§ Exercise goal: Filter the entries beneath this task, copying only the lines that hold the word "Variable".

[Stored items]
###

(** * Onboarding checklist bot: progress store, scoped merge and home view

    A shallow embedding of [app.py]: the static task catalog, the SQLite
    table [onboarding_progress] as a finite map keyed by
    [(user_id, task_id)], the three store operations, the group-toggle
    handler with its merge, and the Block Kit home view. *)

From Stdlib Require Import ZArith Ascii String.
From stdpp Require Import gmap strings list fin_maps pretty.

Local Open Scope string_scope.
Local Open Scope list_scope.

(** ** Strings

    [str.lower] on the ASCII range, and [str.replace(old, new, 1)]. *)

Definition lower_ascii (c : ascii) : ascii :=
  let n := Ascii.N_of_ascii c in
  if (65 <=? n)%N && (n <=? 90)%N then Ascii.ascii_of_N (n + 32) else c.

Fixpoint lower (s : string) : string :=
  match s with
  | EmptyString => EmptyString
  | String c s' => String (lower_ascii c) (lower s')
  end.

(** [strip_prefix p s] is [Some r] when [s = p ++ r]. *)
Fixpoint strip_prefix (p s : string) : option string :=
  match p, s with
  | EmptyString, _ => Some s
  | String a p', String b s' =>
      if decide (a = b) then strip_prefix p' s' else None
  | String _ _, EmptyString => None
  end.

(** [s.replace(old, new, 1)]: the leftmost occurrence of [old] is replaced. *)
Fixpoint replace_first (old new s : string) : string :=
  match strip_prefix old s with
  | Some rest => new +:+ rest
  | None =>
      match s with
      | EmptyString => EmptyString
      | String c s' => String c (replace_first old new s')
      end
  end.

(** ** Data model *)

(** An entry of [TASKS]. *)
Record Task := mkTask { id : string; label : string; group : string }.

(** The constant dict [RESOURCES], read only through literal keys. *)
Record Resources := mkResources {
  handbook_url : string;
  brand_center_url : string;
  pd_recordings_url : string;
  staff_directory_url : string;
  all_team_channel : string;
  announcements_channel : string;
  admin_email : string
}.

(** The non-key columns of a row of [onboarding_progress]; [done] is an
    SQL INTEGER. *)
Record Row := mkRow { done : Z; updated_at : string }.

#[global] Instance Row_eq_dec : EqDecision Row.
Proof. solve_decision. Defined.

(** The table, with primary key [(user_id, task_id)]. *)
Abbreviation DB := (gmap (string * string) Row).

(** Block Kit objects; an absent dict key is [None]. *)
Record OptionObj := mkOptionObj { opt_text : string; opt_value : string }.

Record Checkboxes := mkCheckboxes {
  cb_action_id : string;
  cb_options : list OptionObj;
  cb_initial_options : option (list OptionObj)
}.

Inductive Block :=
| BHeader (text : string)
| BSection (text : string)
| BActions (elements : list Checkboxes)
| BContext (elements : list string).

Record View := mkView { view_type : string; blocks : list Block }.

(** Payload of a [block_actions] request. *)
Record Action := mkAction {
  action_id : string;
  selected_options : option (list OptionObj)
}.

Record Body := mkBody { body_user : string; actions : list Action }.

(** Calls made on [ack] and [client]. *)
Inductive Outbound :=
| Ack
| AckText (text : string)
| ViewsPublish (user_id : string) (view : View)
| ChatPostMessage (channel text : string).

(** ** Handler monad

    A handler runs against the table and the list of calls already made;
    [None] is a raised exception, and what was written or sent before it
    stays. *)
Record World := mkWorld { store : DB; sent : list Outbound }.

Definition Handler (A : Type) : Type := World → option A * World.

#[global] Instance handler_ret : MRet Handler := λ A a w, (Some a, w).

#[global] Instance handler_bind : MBind Handler := λ A B f m w,
  match m w with
  | (Some a, w') => f a w'
  | (None, w') => (None, w')
  end.

Definition raise {A} : Handler A := λ w, (None, w).

Definition lift_option {A} (o : option A) : Handler A :=
  match o with Some a => mret a | None => raise end.

Definition db_exec (f : DB → DB) : Handler unit :=
  λ w, (Some (), mkWorld (f (store w)) (sent w)).

Definition db_query {A} (f : DB → A) : Handler A :=
  λ w, (Some (f (store w)), w).

Definition emit (o : Outbound) : Handler unit :=
  λ w, (Some (), mkWorld (store w) (sent w ++ [o])).

(** ** Store primitives *)

(** [INSERT OR IGNORE INTO onboarding_progress ... VALUES (?,?,0,?)]. *)
Definition insert_or_ignore (k : string * string) (r : Row) (db : DB) : DB :=
  match db !! k with
  | Some _ => db
  | None => <[k := r]> db
  end.

(** [UPDATE onboarding_progress SET done=?, updated_at=? WHERE user_id=? AND task_id=?]. *)
Definition update_row (k : string * string) (r : Row) (db : DB) : DB :=
  match db !! k with
  | Some _ => <[k := r]> db
  | None => db
  end.

(** [SELECT task_id FROM onboarding_progress WHERE user_id=? AND done=1],
    collected into a set. *)
Definition get_done_set (db : DB) (user_id : string) : gset string :=
  set_map snd
    (dom (filter (λ kr : (string * string) * Row,
                    kr.1.1 = user_id ∧ done kr.2 = 1%Z) db) : gset (string * string)).

Section Catalog.

(** The module-level constants [TASKS] and [RESOURCES]. *)
Variable TASKS : list Task.
Variable RESOURCES : Resources.

Definition ensure_user_rows (now : string) (user_id : string) (db : DB) : DB :=
  foldl (λ db t, insert_or_ignore (user_id, id t) (mkRow 0 now) db) db TASKS.

Definition set_done_bulk (now : string) (user_id : string)
    (new_done_ids : gset string) (db : DB) : DB :=
  foldl (λ db t,
           let is_done := if decide (id t ∈ new_done_ids) then 1%Z else 0%Z in
           update_row (user_id, id t) (mkRow is_done now) db)
        db TASKS.

Definition group_names_in_order : list string :=
  foldl (λ seen t,
           let g := group t in
           if decide (g ∈ seen) then seen else seen ++ [g])
        [] TASKS.

Definition tasks_by_group : gmap string (list Task) :=
  foldl (λ groups t,
           <[group t := default [] (groups !! group t) ++ [t]]> groups)
        ∅ TASKS.

(** *** Home view *)

Definition option_of (t : Task) : OptionObj :=
  mkOptionObj (label t) (id t).

Definition progress_text (done : gset string) : string :=
  pretty (size done) +:+ "/" +:+ pretty (length TASKS) +:+ " completed".

(** The checkbox element of one group; [initial_options] is set only when
    some task of the group is completed. *)
Definition checkbox_el (done : gset string) (group_name : string)
    (items : list Task) : Checkboxes :=
  let options := option_of <$> items in
  let initial := option_of <$> filter (λ t, id t ∈ done) items in
  {| cb_action_id := "task_toggle_" +:+ lower group_name;
     cb_options := options;
     cb_initial_options :=
       match initial with [] => None | _ :: _ => Some initial end |}.

(** The body of the loop over groups: the header with its mini count and
    the actions block holding the group's checkbox element. *)
Definition group_blocks (done : gset string) (group_name : string)
    (items : list Task) : list Block :=
  let group_done_count := length (filter (λ t, id t ∈ done) items) in
  [ BSection ("*" +:+ group_name +:+ "* (" +:+ pretty group_done_count
              +:+ "/" +:+ pretty (length items) +:+ ")");
    BActions [checkbox_el done group_name items] ].

Definition resources_md : string :=
  all_team_channel RESOURCES +:+ " • " +:+ announcements_channel RESOURCES +:+ " • "
  +:+ "<" +:+ handbook_url RESOURCES +:+ "|Handbook> • "
  +:+ "<" +:+ brand_center_url RESOURCES +:+ "|Brand Center> • "
  +:+ "<" +:+ pd_recordings_url RESOURCES +:+ "|PD Recordings> • "
  +:+ "<" +:+ staff_directory_url RESOURCES +:+ "|Staff Directory>".

(** [build_home_view] once [done] has been read; [None] is the [KeyError]
    of [groups[group_name]]. *)
Definition home_view (done : gset string) : option View :=
  let blocks :=
    [ BHeader "TMS Onboarding Checklist";
      BSection "Welcome to The Movement Street. Check items as you complete them. Your progress saves automatically.";
      BSection ("*Progress:* " +:+ progress_text done) ] in
  let groups := tasks_by_group in
  per_group ← mapM (λ group_name,
                      items ← groups !! group_name;
                      Some (group_blocks done group_name items))
                   group_names_in_order;
  Some (mkView "home"
          (blocks ++ concat per_group
                  ++ [BContext ["Resources: " +:+ resources_md]])).

Definition build_home_view (db : DB) (user_id : string) : option View :=
  home_view (get_done_set db user_id).

(** *** Handlers *)

(** [client.views_publish(user_id=user_id, view=build_home_view(user_id))]. *)
Definition publish_home (user_id : string) : Handler unit :=
  view ← (λ w, (build_home_view (store w) user_id, w));
  emit (ViewsPublish user_id view).

Definition handle_home_opened (now : string) (user_id : string) : Handler unit :=
  db_exec (ensure_user_rows now user_id);;
  publish_home user_id.

Definition handle_team_join (now : string) (user_id : string) : Handler unit :=
  db_exec (ensure_user_rows now user_id);;
  emit (ChatPostMessage user_id
          "Welcome to TMS. Open the app’s *Home* tab to see your onboarding checklist. If you have questions, reply here.");;
  publish_home user_id.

###

§ Your solution:
Variable TASKS : list Task.
Variable RESOURCES : Resources.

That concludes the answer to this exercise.